1) A regressão no processo do luto


Uma determinada cliente em processo psicoterapêutico para cuidar do luto por perda de um dos seus genitores, após um período relata sentimentos menos intensos, menos sentimento de culpa e mais disposição para dialogar sobre sua perda com colegas de trabalho e vizinhos. Reconhece que sua expressão de pesar e seu engajamento na vida aumentou. Certo dia chegou ao consultório e disse que seu processo de luto “regrediu”, pois estava mais chorosa, lamentando a morte e com dificuldade de aceitar a nova realidade.

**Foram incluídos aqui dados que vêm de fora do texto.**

(* ===== verification/FifoHandlers.v ===== *)
(** * The handlers of an operating FIFO pool

    Recovery, restarts, assignments and completions.  Each handler keeps the
    invariant, accounts for every job and source, and leaves no idle worker
    beside a waiting job and no waiting startup under a free limit. *)

From stdpp Require Import base list list_numbers option numbers sorting.
From S2P Require Import Prelude Effects BTreeMap Timers Restart Termination Settlement Interpretation Creation Workers.
From S2P Require Import WorkerPreparation WorkerStartup ProxyWorker PoolAssignment PoolPolicy PoolWorker PoolMembers.
From S2P Require Import PoolDrain FifoProtocol FifoShutdown FifoPool.
From S2P Require Import FifoInvariant.

Section FifoHandlers.
  Context `{FT : FifoTypes} `{RL : !RouteLaws Customer FifoOutcome CustomerSends}.

Abbreviation fifo_ok := (fifo_inv awaited).

(** An operating pool between two steps, of which [n] was the next assignment. *)
Record steady (n : option N) (self : Self) (o : FifoOperating) : Prop := {
  steady_ok : fifo_ok self (members o) (queue o);
  steady_conserving : conserving o;
  steady_fair : fair n o;
  steady_startups : startups_settled self o
}.

(** What a handler answers: a result, or the input and the pool as it was. *)
Definition handled {X} (n : option N) (self : Self) (o : FifoOperating)
  (r : Self * result (PoolState * FifoActions) (FifoOperating * X)) : Prop :=
  match r with
  | (self', Ok res) => result_ok startups_settled n (held (members o) (queue o)) fifo_cont self self' res
  | (self', Err (o', _)) => steady n self' o' /\ config_kept self self' /\
      held (members o') (queue o') ≡ₚ held (members o) (queue o)
  end.

Definition stepped (n : option N) (self : Self) (o : FifoOperating) (r : Self * (PoolState * FifoActions)) : Prop :=
  result_ok startups_settled n (held (members o) (queue o)) fifo_cont self r.1 r.2.

Lemma steady_result n self o a a' :
  steady n self o -> same_account a a' ->
  result_ok startups_settled n (held (members o) (queue o)) a self self (State_Operating o, a').
Proof. intros [] Ha. split; [apply config_refl|by apply accounted_same|by split_and!]. Qed.

Lemma result_steady n J a self self' o a' :
  result_ok startups_settled n J a self self' (State_Operating o, a') -> steady n self' o.
Proof. intros [_ _ (? & ? & ? & ?)]. by split. Qed.

(** ** Replacing one member *)

Lemma steady_replace n self o m m' rest p c :
  steady n self o -> members o ≡ₚ m :: rest -> same_weight m m' ->
  steady n self (mkOperating (insert_at p m' rest) (queue o) c) /\
  held (insert_at p m' rest) (queue o) ≡ₚ held (members o) (queue o).
Proof.
  intros [Hok Hc Hf Hs] Hp [Wb Wi Wst Wu Wp Wt]. pose proof (insert_at_Permutation p m' rest) as Hi.
  assert (Hb : busies (insert_at p m' rest) ≡ₚ busies (members o)) by (by rewrite Hi, Hp, !busies_cons, Wb).
  split; [|unfold held; by rewrite Hb]. split; cbn [members queue].
  - eapply fifo_ok_perm; [symmetry; exact Hi|]. eapply (fifo_ok_lighter self m).
    + split; auto; lia.
    + by eapply fifo_ok_perm.
  - destruct Hc as [Hq|Hid]; [by left|right]. cbn [members]. rewrite Hi. rewrite Hp in Hid. simpl in *. lia.
  - intros x Hx. apply Hf. cbn [members] in Hx. by rewrite <- Hb.
  - unfold startups_settled in *. cbn [members]. rewrite Hi. rewrite Hp in Hs. simpl in *. by rewrite Wst, Wu.
Qed.

Lemma replace_result n self o m m' rest p a a' :
  steady n self o -> members o ≡ₚ m :: rest -> same_weight m m' -> same_account a a' ->
  result_ok startups_settled n (held (members o) (queue o)) a self self
    (State_Operating (with_members (with_members o rest) (insert_at p m' rest)), a').
Proof.
  intros Hst Hp Hw Ha. destruct (steady_replace n self o m m' rest p (cursor o) Hst Hp Hw) as [Hst' Hh].
  eapply result_ok_perm; [exact Hh|]. exact (steady_result n self _ a a' Hst' Ha).
Qed.

Lemma replace_handled {X} n self o m m' rest p (x : X) :
  steady n self o -> members o ≡ₚ m :: rest -> same_weight m m' ->
  handled n self o (self, Err (with_members (with_members o rest) (insert_at p m' rest), x)).
Proof.
  intros Hst Hp Hw. destruct (steady_replace n self o m m' rest p (cursor o) Hst Hp Hw) as [Hst' Hh].
  split_and!; auto using config_refl.
Qed.

(** ** Taking one member out *)

Lemma steady_rest n self o m rest :
  steady n self o -> members o ≡ₚ m :: rest -> preparing m = 0 ->
  fifo_ok self rest (queue o) /\ fair n (with_members o rest) /\
  held (members o) (queue o) ≡ₚ (fst <$> busy m) ++ held rest (queue o).
Proof.
  intros [Hok Hc Hf Hs] Hp Hm. split_and!.
  - eapply fifo_ok_rest; [exact Hm|]. by eapply fifo_ok_perm.
  - intros x Hx. apply Hf. cbn [with_members members] in Hx. rewrite Hp, busies_cons, elem_of_app. by right.
  - by rewrite Hp, held_cons.
Qed.

Lemma steady_counts n self o m rest self1 J a self' r :
  steady n self o -> members o ≡ₚ m :: rest -> starting m = 0 -> unstarted m = 0 ->
  startup_limit self1.2 = startup_limit self.2 ->
  result_ok (counts_are (counts rest)) n J a self1 self' r ->
  result_ok startups_settled n J a self1 self' r.
Proof.
  intros Hst Hp Hs Hu Hl Hr. eapply settled_by_counts; [exact (steady_startups _ _ _ Hst)|done|].
  rewrite Hp, counts_cons, Hs, Hu. by destruct (counts rest).
Qed.
(* ===== verification/FifoCorrect.v ===== *)
(** * Correctness of the FIFO pool

    What every run of a constructed pool keeps: the account of its customers,
    the order and the promptness of dispatch, the limit on startups, the custody
    of the worker source, and the end of its drain. *)

From stdpp Require Import base list list_numbers option numbers sorting.
From S2P Require Import Prelude Effects BTreeMap Timers Restart Termination Settlement Interpretation Creation.
From S2P Require Import Workers WorkerPreparation WorkerStartup ProxyWorker PoolAssignment PoolPolicy PoolWorker PoolMembers PoolDrain.
From S2P Require Import FifoProtocol FifoShutdown FifoPool FifoInvariant.
From S2P Require Import FifoHandlers FifoLifecycle FifoRun.

Section FifoCorrect.
  Context `{FT : FifoTypes}.

(** ** Runs *)

Fixpoint run (self : Self) (inputs : list FifoEvent) : option (Self * list FifoActions) :=
  match inputs with
  | [] => Some (self, [])
  | input :: inputs =>
      '(self, a) ← transition self input;
      '(self, acts) ← run self inputs;
      Some (self, a :: acts)
  end.
Definition accept_retirement_schedule (self : Self) (workers : list RetiringWorker) (deadline : ShutdownDeadline)
  (settled : ScheduleResult) : KeyedPoolState * KeyedActions :=
  match take_at (awaits_restart_schedule settled) workers with
  | Some (position, mkRetiring role state, rest) =>
      match state with
      | Retirement_AwaitingRestartSchedule replacement _ =>
          continue_retirement (insert_at position (mkRetiring role Retirement_Drained) rest) deadline None
            (diagnosed self (Diag_WorkerReplacementFailed role (replacement_previous replacement)
               (replacement_stopped replacement) (replacement_submission replacement) None
               (Replacement_RestartScheduleReturned settled)) keyed_cont)
      | state =>
          diagnose self (State_Retiring (insert_at position (mkRetiring role state) rest) deadline)
            (Event_RestartScheduleSettled settled)
      end
  | None =>
      match accept_schedule deadline settled with
      | (deadline, Ok _) => continue_retirement workers deadline None keyed_cont
      | (deadline, Err settled) =>
          diagnose self (State_Retiring workers deadline) (Event_RestartScheduleSettled settled)
      end
  end.

Definition accept_deadline (self : Self) (workers : list RetiringWorker) (deadline : ShutdownDeadline)
  (elapsed : TimerElapsed TimerId) : KeyedPoolState * KeyedActions :=
  match accept_elapsed deadline elapsed with
  | (deadline, Ok _) => continue_retirement workers deadline None keyed_cont
  | (deadline, Err elapsed) =>
      diagnose self (State_Retiring workers deadline) (Event_RestartElapsed elapsed)
  end.

End KeyedRetirement.
(* ===== verification/KeyedRecovery.v ===== *)
(** * Recovery of the workers of a keyed pool

    [templates/pool/router/recovery.rs]: creation settlements, preparation of
    replacements through the source, restarts with their budget and timers, and
    the retirement of a role.  [None] is a panic: an index out of range or an
    overflowing budget sum. *)

From stdpp Require Import base list option numbers.
From S2P Require Import Prelude Effects BTreeMap Timers Restart Termination Settlement Interpretation Creation.
From S2P Require Import Workers WorkerPreparation WorkerStartup ProxyWorker PoolAssignment PoolPolicy PoolWorker PoolMembers.
From S2P Require Import KeyedBinding KeyedProtocol KeyedRetirement KeyedPool.

Section KeyedRecovery.
  Context `{KT : KeyedTypes}.

Abbreviation settled_workers :=
  (CreationsSettled Nonce (StopOnShutdown Worker) WorkerError HostedInitialization Installed).
Abbreviation worker_creation := (CreateChild (StopOnShutdown Worker)).
Abbreviation child_settlement :=
  (WorkerCreationSettlement Nonce Worker WorkerError HostedInitialization Installed).
Abbreviation start_result := (ActionItemResult (PrepareWorkers Source Role) WorkerPreparationStarted Never Never).
Abbreviation preparation := (WorkerPreparation Source Role Worker Plan WorkerRejection SourceRejection).
Abbreviation role_name := (RoleName Role).
Abbreviation worker_submission := (WorkerSubmission Worker Plan).
Abbreviation state_actions := (KeyedPoolState * KeyedActions)%type.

Com base nos autores Stroebe e Schut (1999), a percepção de regredir em um processo de luto é um engano. Os autores explicam por meio do modelo do processo dual do luto que a experiencia do luto é vivida com movimentos que oscilam, ora voltados para a perda, ora voltados para a restauração. Os movimentos voltados para a perda ocorrem inicialmente com mais frequência e intensidade, pela necessidade de responder emocionalmente ao rompimento. À medida que o tempo passa e com novas experiencias sendo adicionadas à vida da pessoa e em muitas situações com a ajuda da psicoterapia especializada em luto, o enlutado passa a oscilar e apresentar movimentos em direção a restauração e reconstrução da vida, agora sem a presença do seu ente querido. O luto acompanha esse indivíduo ao longo da vida, podendo despertar sentimentos de tristeza pela perda durante toda sua existência. Porém, não se pode falar em regressão porque o processo emocional é dinâmico e apresenta oscilações entre seguir adiante e revisitar sua vida antes da perda.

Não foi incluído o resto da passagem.